Source material Block Start
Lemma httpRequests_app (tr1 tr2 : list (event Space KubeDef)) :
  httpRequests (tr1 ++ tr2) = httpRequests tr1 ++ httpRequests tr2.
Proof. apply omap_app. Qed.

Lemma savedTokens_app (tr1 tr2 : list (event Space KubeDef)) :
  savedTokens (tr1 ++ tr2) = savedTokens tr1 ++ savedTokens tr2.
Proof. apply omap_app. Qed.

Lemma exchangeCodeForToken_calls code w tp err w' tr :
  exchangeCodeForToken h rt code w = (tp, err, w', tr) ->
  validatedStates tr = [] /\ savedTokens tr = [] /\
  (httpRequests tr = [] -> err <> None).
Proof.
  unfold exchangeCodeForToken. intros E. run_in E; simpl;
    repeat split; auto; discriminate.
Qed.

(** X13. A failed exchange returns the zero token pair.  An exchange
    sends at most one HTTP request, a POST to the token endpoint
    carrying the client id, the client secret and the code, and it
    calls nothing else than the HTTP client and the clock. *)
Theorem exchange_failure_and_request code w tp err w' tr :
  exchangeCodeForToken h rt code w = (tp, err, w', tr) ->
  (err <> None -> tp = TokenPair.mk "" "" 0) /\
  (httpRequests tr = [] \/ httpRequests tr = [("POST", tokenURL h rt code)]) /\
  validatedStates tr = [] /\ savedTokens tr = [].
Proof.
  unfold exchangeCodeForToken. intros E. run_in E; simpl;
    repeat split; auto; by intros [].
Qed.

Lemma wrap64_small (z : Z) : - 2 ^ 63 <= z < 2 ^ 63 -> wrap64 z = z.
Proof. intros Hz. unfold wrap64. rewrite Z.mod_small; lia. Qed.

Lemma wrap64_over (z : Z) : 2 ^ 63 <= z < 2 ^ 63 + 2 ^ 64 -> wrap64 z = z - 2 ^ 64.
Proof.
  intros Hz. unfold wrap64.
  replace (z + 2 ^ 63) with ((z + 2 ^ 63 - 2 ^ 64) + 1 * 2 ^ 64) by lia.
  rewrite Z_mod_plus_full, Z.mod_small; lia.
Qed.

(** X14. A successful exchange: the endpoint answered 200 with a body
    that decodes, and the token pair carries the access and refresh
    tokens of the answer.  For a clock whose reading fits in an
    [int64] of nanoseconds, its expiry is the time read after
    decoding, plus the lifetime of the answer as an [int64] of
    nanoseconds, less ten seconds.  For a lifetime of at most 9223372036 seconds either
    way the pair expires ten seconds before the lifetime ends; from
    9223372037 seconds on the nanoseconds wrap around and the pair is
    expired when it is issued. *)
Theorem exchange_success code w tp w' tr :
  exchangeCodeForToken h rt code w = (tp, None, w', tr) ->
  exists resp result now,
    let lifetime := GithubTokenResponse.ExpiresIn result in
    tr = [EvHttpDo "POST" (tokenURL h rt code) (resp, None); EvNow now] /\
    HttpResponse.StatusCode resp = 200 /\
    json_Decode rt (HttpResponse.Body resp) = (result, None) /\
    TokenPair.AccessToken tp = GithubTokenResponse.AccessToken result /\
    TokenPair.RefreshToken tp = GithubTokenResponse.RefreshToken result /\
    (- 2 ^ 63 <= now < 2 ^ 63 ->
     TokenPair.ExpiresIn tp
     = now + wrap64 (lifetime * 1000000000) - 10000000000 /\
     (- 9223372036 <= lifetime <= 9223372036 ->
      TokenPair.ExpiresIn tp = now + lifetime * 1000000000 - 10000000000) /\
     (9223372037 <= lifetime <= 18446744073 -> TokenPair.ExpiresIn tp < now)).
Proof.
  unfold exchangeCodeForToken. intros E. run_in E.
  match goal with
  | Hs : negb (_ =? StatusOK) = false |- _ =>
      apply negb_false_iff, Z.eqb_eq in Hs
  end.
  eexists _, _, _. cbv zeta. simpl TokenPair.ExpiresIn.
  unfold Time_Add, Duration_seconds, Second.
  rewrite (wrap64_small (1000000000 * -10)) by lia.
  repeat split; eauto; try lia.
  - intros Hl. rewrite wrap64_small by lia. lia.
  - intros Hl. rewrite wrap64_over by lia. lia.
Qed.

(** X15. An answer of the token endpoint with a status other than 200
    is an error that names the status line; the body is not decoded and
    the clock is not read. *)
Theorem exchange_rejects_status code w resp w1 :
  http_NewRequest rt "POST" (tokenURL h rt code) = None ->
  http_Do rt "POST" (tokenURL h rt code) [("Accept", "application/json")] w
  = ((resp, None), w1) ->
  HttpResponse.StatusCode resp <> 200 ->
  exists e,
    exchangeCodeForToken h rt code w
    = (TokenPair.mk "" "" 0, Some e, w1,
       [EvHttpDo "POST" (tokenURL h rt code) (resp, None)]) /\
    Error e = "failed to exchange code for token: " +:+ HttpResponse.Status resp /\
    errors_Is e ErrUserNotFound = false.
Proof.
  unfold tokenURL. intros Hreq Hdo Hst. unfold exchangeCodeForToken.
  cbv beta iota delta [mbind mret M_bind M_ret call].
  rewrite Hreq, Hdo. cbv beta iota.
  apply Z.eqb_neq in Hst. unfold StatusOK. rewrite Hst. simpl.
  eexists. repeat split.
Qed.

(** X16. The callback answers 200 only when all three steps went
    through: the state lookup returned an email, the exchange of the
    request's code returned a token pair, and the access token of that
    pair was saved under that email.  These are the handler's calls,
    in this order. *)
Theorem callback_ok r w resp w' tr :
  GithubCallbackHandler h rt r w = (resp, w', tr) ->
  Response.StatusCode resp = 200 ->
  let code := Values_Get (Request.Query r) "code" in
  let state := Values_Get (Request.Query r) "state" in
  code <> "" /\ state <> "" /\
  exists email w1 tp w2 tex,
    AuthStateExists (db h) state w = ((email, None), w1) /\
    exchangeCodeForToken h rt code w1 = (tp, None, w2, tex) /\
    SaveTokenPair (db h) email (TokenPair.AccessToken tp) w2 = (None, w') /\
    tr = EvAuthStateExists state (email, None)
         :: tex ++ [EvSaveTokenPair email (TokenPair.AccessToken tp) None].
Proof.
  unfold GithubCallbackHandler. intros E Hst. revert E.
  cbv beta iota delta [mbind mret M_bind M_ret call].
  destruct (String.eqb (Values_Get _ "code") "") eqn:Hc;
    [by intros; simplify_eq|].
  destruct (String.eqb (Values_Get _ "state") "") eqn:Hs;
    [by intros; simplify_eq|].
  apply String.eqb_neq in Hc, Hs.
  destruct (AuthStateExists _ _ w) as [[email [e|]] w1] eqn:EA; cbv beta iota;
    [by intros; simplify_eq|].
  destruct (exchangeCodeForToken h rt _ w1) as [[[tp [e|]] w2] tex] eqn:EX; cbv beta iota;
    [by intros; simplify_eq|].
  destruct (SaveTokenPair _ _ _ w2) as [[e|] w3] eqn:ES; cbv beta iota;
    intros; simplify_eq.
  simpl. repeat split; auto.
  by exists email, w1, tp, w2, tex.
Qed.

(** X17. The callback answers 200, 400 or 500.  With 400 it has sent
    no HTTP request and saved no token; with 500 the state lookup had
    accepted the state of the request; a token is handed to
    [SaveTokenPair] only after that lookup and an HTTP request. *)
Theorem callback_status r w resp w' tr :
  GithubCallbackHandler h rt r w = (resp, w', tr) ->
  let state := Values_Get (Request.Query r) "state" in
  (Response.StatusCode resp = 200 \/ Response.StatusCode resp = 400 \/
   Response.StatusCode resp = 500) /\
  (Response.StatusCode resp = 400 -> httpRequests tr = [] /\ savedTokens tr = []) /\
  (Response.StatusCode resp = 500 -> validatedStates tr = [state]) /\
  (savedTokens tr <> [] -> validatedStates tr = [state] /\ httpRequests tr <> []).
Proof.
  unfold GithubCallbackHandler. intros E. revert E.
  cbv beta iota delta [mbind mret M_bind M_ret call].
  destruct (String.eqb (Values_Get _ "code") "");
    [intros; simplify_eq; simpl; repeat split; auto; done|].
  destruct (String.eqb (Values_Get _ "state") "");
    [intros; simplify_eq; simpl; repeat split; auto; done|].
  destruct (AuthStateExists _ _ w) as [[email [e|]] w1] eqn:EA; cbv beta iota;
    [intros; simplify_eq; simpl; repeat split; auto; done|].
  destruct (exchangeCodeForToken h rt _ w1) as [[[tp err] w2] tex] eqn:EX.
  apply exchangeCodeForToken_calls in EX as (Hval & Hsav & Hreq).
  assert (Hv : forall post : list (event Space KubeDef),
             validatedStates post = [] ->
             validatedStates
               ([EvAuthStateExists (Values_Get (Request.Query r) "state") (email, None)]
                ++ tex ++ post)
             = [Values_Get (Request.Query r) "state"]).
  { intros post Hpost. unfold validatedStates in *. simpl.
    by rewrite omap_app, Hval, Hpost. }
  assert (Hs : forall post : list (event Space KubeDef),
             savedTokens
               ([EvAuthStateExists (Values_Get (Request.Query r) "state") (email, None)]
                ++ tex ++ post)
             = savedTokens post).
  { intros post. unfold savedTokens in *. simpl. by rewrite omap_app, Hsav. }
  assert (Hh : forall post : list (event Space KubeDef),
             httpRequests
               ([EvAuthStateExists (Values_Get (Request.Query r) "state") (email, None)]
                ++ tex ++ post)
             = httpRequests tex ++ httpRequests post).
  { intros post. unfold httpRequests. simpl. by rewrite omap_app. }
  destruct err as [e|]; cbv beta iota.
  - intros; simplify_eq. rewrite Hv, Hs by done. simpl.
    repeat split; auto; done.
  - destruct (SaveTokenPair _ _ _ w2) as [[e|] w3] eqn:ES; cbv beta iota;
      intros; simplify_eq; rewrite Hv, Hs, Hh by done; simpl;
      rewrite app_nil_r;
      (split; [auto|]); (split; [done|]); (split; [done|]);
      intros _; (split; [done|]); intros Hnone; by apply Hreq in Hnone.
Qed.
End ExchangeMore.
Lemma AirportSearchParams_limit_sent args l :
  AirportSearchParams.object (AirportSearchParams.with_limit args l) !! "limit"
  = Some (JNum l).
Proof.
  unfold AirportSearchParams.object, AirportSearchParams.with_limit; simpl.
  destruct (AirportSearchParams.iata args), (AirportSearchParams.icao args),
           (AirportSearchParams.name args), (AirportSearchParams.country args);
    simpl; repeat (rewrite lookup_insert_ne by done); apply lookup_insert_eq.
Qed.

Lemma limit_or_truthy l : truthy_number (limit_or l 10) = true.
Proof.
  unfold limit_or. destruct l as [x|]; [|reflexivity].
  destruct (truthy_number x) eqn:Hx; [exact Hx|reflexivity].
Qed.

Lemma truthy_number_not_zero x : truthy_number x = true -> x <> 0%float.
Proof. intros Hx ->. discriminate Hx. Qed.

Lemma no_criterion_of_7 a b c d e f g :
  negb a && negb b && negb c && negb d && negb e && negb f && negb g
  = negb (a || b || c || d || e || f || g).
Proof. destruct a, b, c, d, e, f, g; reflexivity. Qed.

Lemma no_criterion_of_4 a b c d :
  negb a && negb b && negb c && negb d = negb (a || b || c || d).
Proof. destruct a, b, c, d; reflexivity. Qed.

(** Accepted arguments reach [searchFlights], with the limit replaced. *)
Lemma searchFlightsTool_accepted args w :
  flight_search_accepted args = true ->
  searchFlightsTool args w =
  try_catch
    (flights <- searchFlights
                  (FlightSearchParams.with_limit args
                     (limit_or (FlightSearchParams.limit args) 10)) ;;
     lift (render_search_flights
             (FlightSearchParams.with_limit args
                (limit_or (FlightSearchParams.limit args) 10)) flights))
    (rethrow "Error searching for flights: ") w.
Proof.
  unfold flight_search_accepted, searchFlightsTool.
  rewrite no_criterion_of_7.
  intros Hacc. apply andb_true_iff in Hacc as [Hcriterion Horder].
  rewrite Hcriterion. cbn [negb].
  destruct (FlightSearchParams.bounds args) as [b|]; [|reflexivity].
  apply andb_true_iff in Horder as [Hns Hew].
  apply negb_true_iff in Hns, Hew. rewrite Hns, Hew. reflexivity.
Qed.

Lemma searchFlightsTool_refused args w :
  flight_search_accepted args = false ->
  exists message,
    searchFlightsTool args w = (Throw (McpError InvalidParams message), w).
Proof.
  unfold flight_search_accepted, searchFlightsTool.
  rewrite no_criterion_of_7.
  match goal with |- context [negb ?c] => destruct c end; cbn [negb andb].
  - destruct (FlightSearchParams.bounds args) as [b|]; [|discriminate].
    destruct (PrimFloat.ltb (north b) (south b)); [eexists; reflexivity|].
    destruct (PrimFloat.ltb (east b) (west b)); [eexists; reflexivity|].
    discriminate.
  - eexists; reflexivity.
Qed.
Source material Block End
▸ **Exercise goal**
With the line holding "rewrite (wrap64_small (1000000000" as the first and the line holding "(** X15. An" as the last, set down that range of the entries above exactly, and nothing else.

▸ **Answer to this task**
  rewrite (wrap64_small (1000000000 * -10)) by lia.
  repeat split; eauto; try lia.
  - intros Hl. rewrite wrap64_small by lia. lia.
  - intros Hl. rewrite wrap64_over by lia. lia.
Qed.

(** X15. An answer of the token endpoint with a status other than 200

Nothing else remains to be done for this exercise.